*Work instructions*. Using the data below, return the stretch from the line that contains "split_and!; [done | done | by repeat" through the line that contains "change (r_sigterm st2", both included, exactly as it stands and nothing beyond it.

*Supplied material*.
++++++

(** ** Stopping *)

Definition is_stop (sig : Z) : bool := (sig =? SIGTERM) || (sig =? SIGINT).

(** Not a sleep. *)
Definition awake (e : event) : Prop := match e with ESleep _ => False | _ => True end.

Definition no_look (e : event) : Prop := match e with ESignals => False | _ => True end.

Section StopSignals.
Context `{Environment}.

(** At this request, made after the history [t], a signal to stop has come in. *)
Definition stop_at (t : trace) (e : event) : bool :=
  match e with ESignals => existsb is_stop (os_signals t) | _ => false end.

(** At one of the requests in [new] it has. *)
Fixpoint stop_in (t new : trace) : bool :=
  match new with [] => false | e :: new => stop_at t e || stop_in (t ++ [e]) new end.

(** Behind the first request at which it has, there is no more sleeping. *)
Fixpoint awake_after (t new : trace) : Prop :=
  match new with
  | [] => True
  | e :: new => (stop_at t e = true -> Forall awake new) /\ awake_after (t ++ [e]) new
  end.

Lemma stop_in_app t a b : stop_in t (a ++ b) = stop_in t a || stop_in (t ++ a) b.
Proof.
  revert t; induction a as [|e a IH]; intros t; cbn [stop_in app]; [by rewrite app_nil_r|].
  by rewrite IH, <- app_assoc, orb_assoc.
Qed.

Lemma stop_in_none t new : Forall no_look new -> stop_in t new = false.
Proof.
  intros Hn. revert t; induction Hn as [|e new He Hn IH]; intros t; cbn [stop_in]; [done|].
  rewrite IH. by destruct e.
Qed.

Lemma awake_after_app t a b :
  awake_after t a -> awake_after (t ++ a) b -> (stop_in t a = true -> Forall awake b) -> awake_after t (a ++ b).
Proof.
  revert t; induction a as [|e a IH]; intros t; cbn [awake_after stop_in app]; [by rewrite app_nil_r|].
  intros [Ha1 Ha2] Hb Hs. split.
  - intros Hst. apply Forall_app. split; [by apply Ha1|]. apply Hs. by rewrite Hst.
  - apply IH; [done | by rewrite <- app_assoc |]. intros Hst. apply Hs. rewrite Hst. apply orb_true_r.
Qed.

Lemma awake_after_all t new : Forall awake new -> awake_after t new.
Proof. intros Hn. revert t; induction Hn as [|e new He Hn IH]; intros t; by split. Qed.

End StopSignals.

Section Stop.
Context `{Allocator} `{Resolver} `{Environment} `{ConfigParser} `{Network} `{OpenSSL} `{Zlib}.
Variable fuel : nat.
Variable agent : strbuf.
Variable httpres pid : Z.

(** SIGTERM or SIGINT has come in. *)
Definition stopping (st : main_state) : bool := r_sigterm st || r_sigint st.

Lemma handle_signals_spec sigs st t st' t' :
  handle_signals pid st sigs t = Ret (st', t') ->
  t' = t /\ m_update st' = m_update st /\ stopping st' = stopping st || existsb is_stop sigs.
Proof using Type.
  revert st t; induction sigs as [|sig sigs IH]; intros st t E; cbn [handle_signals] in E.
  - apply io_ret_inv in E as [-> ->]. by rewrite orb_false_r.
  - apply io_bind_inv in E as (st1 & t1 & E1 & E). destruct (IH _ _ E) as (-> & -> & ->). cbn [existsb].
    unfold handle_signal, p_sigchild in E1. unfold is_stop, stopping.
    repeat match type of E1 with (if ?a =? ?b then _ else _) _ = _ => destruct (Z.eqb_spec a b) as [->|] end;
      try (apply io_ret_inv in E1 as [-> ->]; split_and!; [done..|]; cbn [r_sigterm r_sigint m_update]).
    all: try (cbn; destruct (r_sigterm st), (r_sigint st), (existsb is_stop sigs); reflexivity).
    all: try (by apply io_bind_inv in E1 as ([? ?] & ? & _ & E1)).
Qed.

(** What one look at the flags brings. *)
Lemma poll_spec st t st' t' :
  poll pid st t = Ret (st', t') ->
  t' = t ++ [ESignals] /\ m_update st' = m_update st /\ stopping st' = stopping st || stop_at t ESignals.
Proof using Type.
  intros E. unfold poll in E. apply io_bind_inv in E as (sigs & t1 & E1 & E).
  apply io_request_inv in E1 as [-> ->]. by apply handle_signals_spec in E.
Qed.

(** The waiting ends with a signal to stop, or for an update; it goes on sleeping only
    as long as none has come in. *)
Lemma wait_loop_spec turns st t b st' t' :
  stopping st = false -> wait_loop pid turns st t = Ret ((b, st'), t') ->
  exists new, t' = t ++ new /\ m_update st' = m_update st /\ Forall no_command new /\
    stopping st' = stop_in t new /\ awake_after t new /\ (b = false -> stopping st' = true).
Proof using Type.
  revert st t; induction turns as [|turns IH]; intros st t Hst E; cbn [wait_loop] in E; [done|].
  apply io_bind_inv in E as ([] & t1 & E1 & E). apply io_request_inv in E1 as [_ ->].
  apply io_bind_inv in E as (st1 & t2 & E2 & E). apply poll_spec in E2 as (-> & Hu1 & Hs1). rewrite Hst in Hs1. cbn [orb] in Hs1.
  rewrite <- Hu1. rewrite <- !app_assoc in E. cbn [app] in E.
  assert (Forall no_command [ESleep 60; ESignals] /\ stopping st1 = stop_in t [ESleep 60; ESignals] /\
    awake_after t [ESleep 60; ESignals]) as (Hn1 & Hst1 & Ha1).
  { split_and!; [by repeat constructor | cbn [stop_in]; rewrite Hs1; cbn; by rewrite orb_false_r |].
    cbn. by split_and!; repeat constructor. }
  destruct (r_sighup st1).
  { apply io_ret_inv in E as [E ->]. injection E as -> ->. by exists [ESleep 60; ESignals]. }
  apply io_bind_inv in E as (now & t3 & E3 & E). apply io_request_inv in E3 as [_ ->].
  rewrite <- app_assoc in E. cbn [app] in E.
  assert (stop_in t [ESleep 60; ESignals; ETime] = stopping st1 /\ awake_after t [ESleep 60; ESignals; ETime]) as (Hst1' & Ha1').
  { change [ESleep 60; ESignals; ETime] with ([ESleep 60; ESignals] ++ [ETime]).
    split; [rewrite stop_in_app, <- Hst1; cbn; by rewrite orb_false_r|].
    apply awake_after_app; [done | by cbn | intros _; by repeat constructor]. }
  destruct (_ <? _).
  { apply io_ret_inv in E as [E ->]. injection E as -> ->. exists [ESleep 60; ESignals; ETime].
    split_and!; [done | done | by repeat constructor | done.. ]. }
  apply io_bind_inv in E as (st2 & t4 & E4 & E). apply poll_spec in E4 as (-> & Hu2 & Hs2).
  rewrite <- Hu2. rewrite <- app_assoc in E. cbn [app] in E.
  set (n4 := [ESleep 60; ESignals; ETime; ESignals]) in *.
  assert (Forall no_command n4 /\ stopping st2 = stop_in t n4 /\ awake_after t n4) as (Hn4 & Hst4 & Ha4).
  { change n4 with ([ESleep 60; ESignals; ETime] ++ [ESignals]). split_and!; [by repeat constructor | |].
    - rewrite stop_in_app, Hst1'. cbn [stop_in]. by rewrite orb_false_r, Hs2.
    - apply awake_after_app; [done | cbn; by split_and!; repeat constructor | intros _; by repeat constructor]. }
  change (r_sigterm st2 || r_sigint st2) with (stopping st2) in E. destruct (stopping st2) eqn:Est2.
  - apply io_ret_inv in E as [E ->]. injection E as -> ->. exists n4. by rewrite Est2.
  - destruct (IH _ _ Est2 E) as (n5 & -> & -> & Hn5 & Hst5 & Ha5 & Hb). exists (n4 ++ n5).
    rewrite app_assoc, stop_in_app, <- Hst4. cbn [orb]. split_and!; [done | done | by apply Forall_app | done | | done].
    apply awake_after_app; [done..|]. by rewrite <- Hst4.
Qed.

++++++

*Answer to this exercise*.
    split_and!; [done | done | by repeat constructor | done.. ]. }
  apply io_bind_inv in E as (st2 & t4 & E4 & E). apply poll_spec in E4 as (-> & Hu2 & Hs2).
  rewrite <- Hu2. rewrite <- app_assoc in E. cbn [app] in E.
  set (n4 := [ESleep 60; ESignals; ETime; ESignals]) in *.
  assert (Forall no_command n4 /\ stopping st2 = stop_in t n4 /\ awake_after t n4) as (Hn4 & Hst4 & Ha4).
  { change n4 with ([ESleep 60; ESignals; ETime] ++ [ESignals]). split_and!; [by repeat constructor | |].
    - rewrite stop_in_app, Hst1'. cbn [stop_in]. by rewrite orb_false_r, Hs2.
    - apply awake_after_app; [done | cbn; by split_and!; repeat constructor | intros _; by repeat constructor]. }
  change (r_sigterm st2 || r_sigint st2) with (stopping st2) in E. destruct (stopping st2) eqn:Est2.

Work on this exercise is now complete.